(* ===== verification/SchedInv.v ===== *)
(** * The invariant of the scheduler

    Every request of a scheduler is in exactly one place: it runs, or it waits
    in one of the queues.  A running request has blocks for the tokens computed
    so far; a waiting one has none.  [live_inv] states this over the parts of
    the state that matter (the objects, the dictionary of requests, the KV cache
    manager, the running and the waiting references), so that one lemma,
    [live_update], covers every operation that changes or moves a single
    request.

    Scope: text-only requests without speculative decoding, streaming input,
    KV or encoder cache connectors. *)

From S2P Require Import Prelude MathUtils Request BlockHash KVMetrics FreeQueue BlockPool.
From S2P Require Import SingleTypeManager ManagerInv Coordinator HybridHit CacheStats KVCacheManager.
From S2P Require Import KVReachable KVContract EncoderCache Heapq RequestQueue SchedUtils.
From S2P Require Import PyDict SchedState Scheduler.

Local Open Scope Z_scope.

(** ** Interface: block hashes of a growing request

    The scheduler appends tokens to requests; the KV cache reads their block
    hashes.  What it needs of the block hasher is that the hashes of a text-only
    request keep up with its tokens. *)

Definition chain_view (r : Request) :=
  (hash_view r, r.(_all_token_ids), lora_request r, cache_salt r).

(** [r'] is [r] with [toks] appended, new hashes and a larger digest memo. *)
Definition extended (toks : list Z) (r r' : Request) : Prop :=
  ∃ hs m, r' = with_block_hashes hs (with_prompt_embeds_per_block_hashes m
    (with_all_token_ids (r.(_all_token_ids) ++ toks) (with_output_token_ids (r.(_output_token_ids) ++ toks) r))).

Class HashChain {Q : Type} `{!FreeQueueOps Q} {env : PoolEnv} (h : block_hasher_t) := {
  chain_kv : KVCacheManager Q → Prop;
  chain_ok : Request → Prop;
  chain_config k k' : same_config k k' → chain_kv k → chain_kv k';
  chain_same r r' : chain_view r' = chain_view r → chain_ok r → chain_ok r';
  chain_grows r r' : memo_grows r r' → chain_ok r → chain_ok r';
  chain_hashed k r : chain_kv k → mm_features r = [] → chain_ok r → hashed k r;
  chain_append r toks : mm_features r = [] → chain_ok r →
    ∃ r', append_output_token_ids h toks r = Ok r' ∧ extended toks r r' ∧ chain_ok r';
}.

(** ** The invariant *)

Section Invariant.
Context {Q : Type} `{!FreeQueueOps Q} `{!FreeQueueSpec Q} {env : PoolEnv}.
Context (cfg : SchedulerConfig) `{!HashChain (Q := Q) (block_hasher cfg)}.
Implicit Types (k : KVCacheManager Q) (r : Request) (i j : nat) (objs : gmap nat Request).

(** A request in the scope of this file. *)
Record request_fits r : Prop := {
  rf_text : mm_features r = [];
  rf_chain : chain_ok r;
  rf_prompt : 0 ≤ num_prompt_tokens r;
  rf_tokens : 1 ≤ num_tokens r ≤ sched_max_model_len cfg - num_sampled_tokens_per_step cfg;
  rf_spec : spec_token_ids r = [];
  rf_placeholders : 0 ≤ num_output_placeholders r;
  rf_stats : is_Some (prefill_stats r) → num_tokens r ≤ num_prompt_tokens r;
  rf_count : num_tokens r = num_prompt_tokens r + num_output_tokens r;
  rf_sampling : ∃ sp, sampling_params r = Some sp ∧
    num_prompt_tokens r + sp_min_tokens sp ≤ sched_max_model_len cfg;
  rf_pooling : pooling_params r = None;
  rf_final : resumable r = false;
}.

Record running_ok k r : Prop := {
  ro_fits : request_fits r;
  ro_status : status r = RUNNING;
  ro_computed : 0 ≤ num_computed_tokens r ≤ num_tokens r + num_output_placeholders r;
  ro_len : num_computed_tokens r ≤ sched_max_model_len cfg - num_sampled_tokens_per_step cfg;
  ro_holds : kv_holds k (request_id r) (num_computed_tokens r);
}.

Record waiting_ok k r : Prop := {
  wo_fits : request_fits r;
  wo_status : status r ∈ [WAITING; PREEMPTED; WAITING_FOR_STRUCTURED_OUTPUT_GRAMMAR];
  wo_computed : num_computed_tokens r = 0;
  wo_fresh : kv_fresh k (request_id r);
}.

Record live_inv objs (reqs : dict nat) k (run ws : list nat) : Prop := {
  lv_objs i r : objs !! i = Some r → py_id r = i;
  lv_dict id i : dict_get id reqs = Some i → i ∈ run ++ ws ∧ ∃ r, objs !! i = Some r ∧ request_id r = id;
  lv_ids i r : i ∈ run ++ ws → objs !! i = Some r → dict_get (request_id r) reqs = Some i;
  lv_keys : NoDup reqs.*1;
  lv_nodup : NoDup (run ++ ws);
  lv_run i : i ∈ run → ∃ r, objs !! i = Some r ∧ running_ok k r;
  lv_wait i : i ∈ ws → ∃ r, objs !! i = Some r ∧ waiting_ok k r;
  lv_kv : kv_ready k;
  lv_mml : max_model_len k = sched_max_model_len cfg;
  lv_chain : chain_kv k;
  lv_log : log_stats k = sched_log_stats cfg;
  lv_fresh id : dict_get id reqs = None → kv_fresh k id;
}.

◆ **Aim of the task**
Only lines holding the word "extended" are wanted; list them all from the material.

◆ **Response to the task**
Definition extended (toks : list Z) (r r' : Request) : Prop :=
    ∃ r', append_output_token_ids h toks r = Ok r' ∧ extended toks r r' ∧ chain_ok r';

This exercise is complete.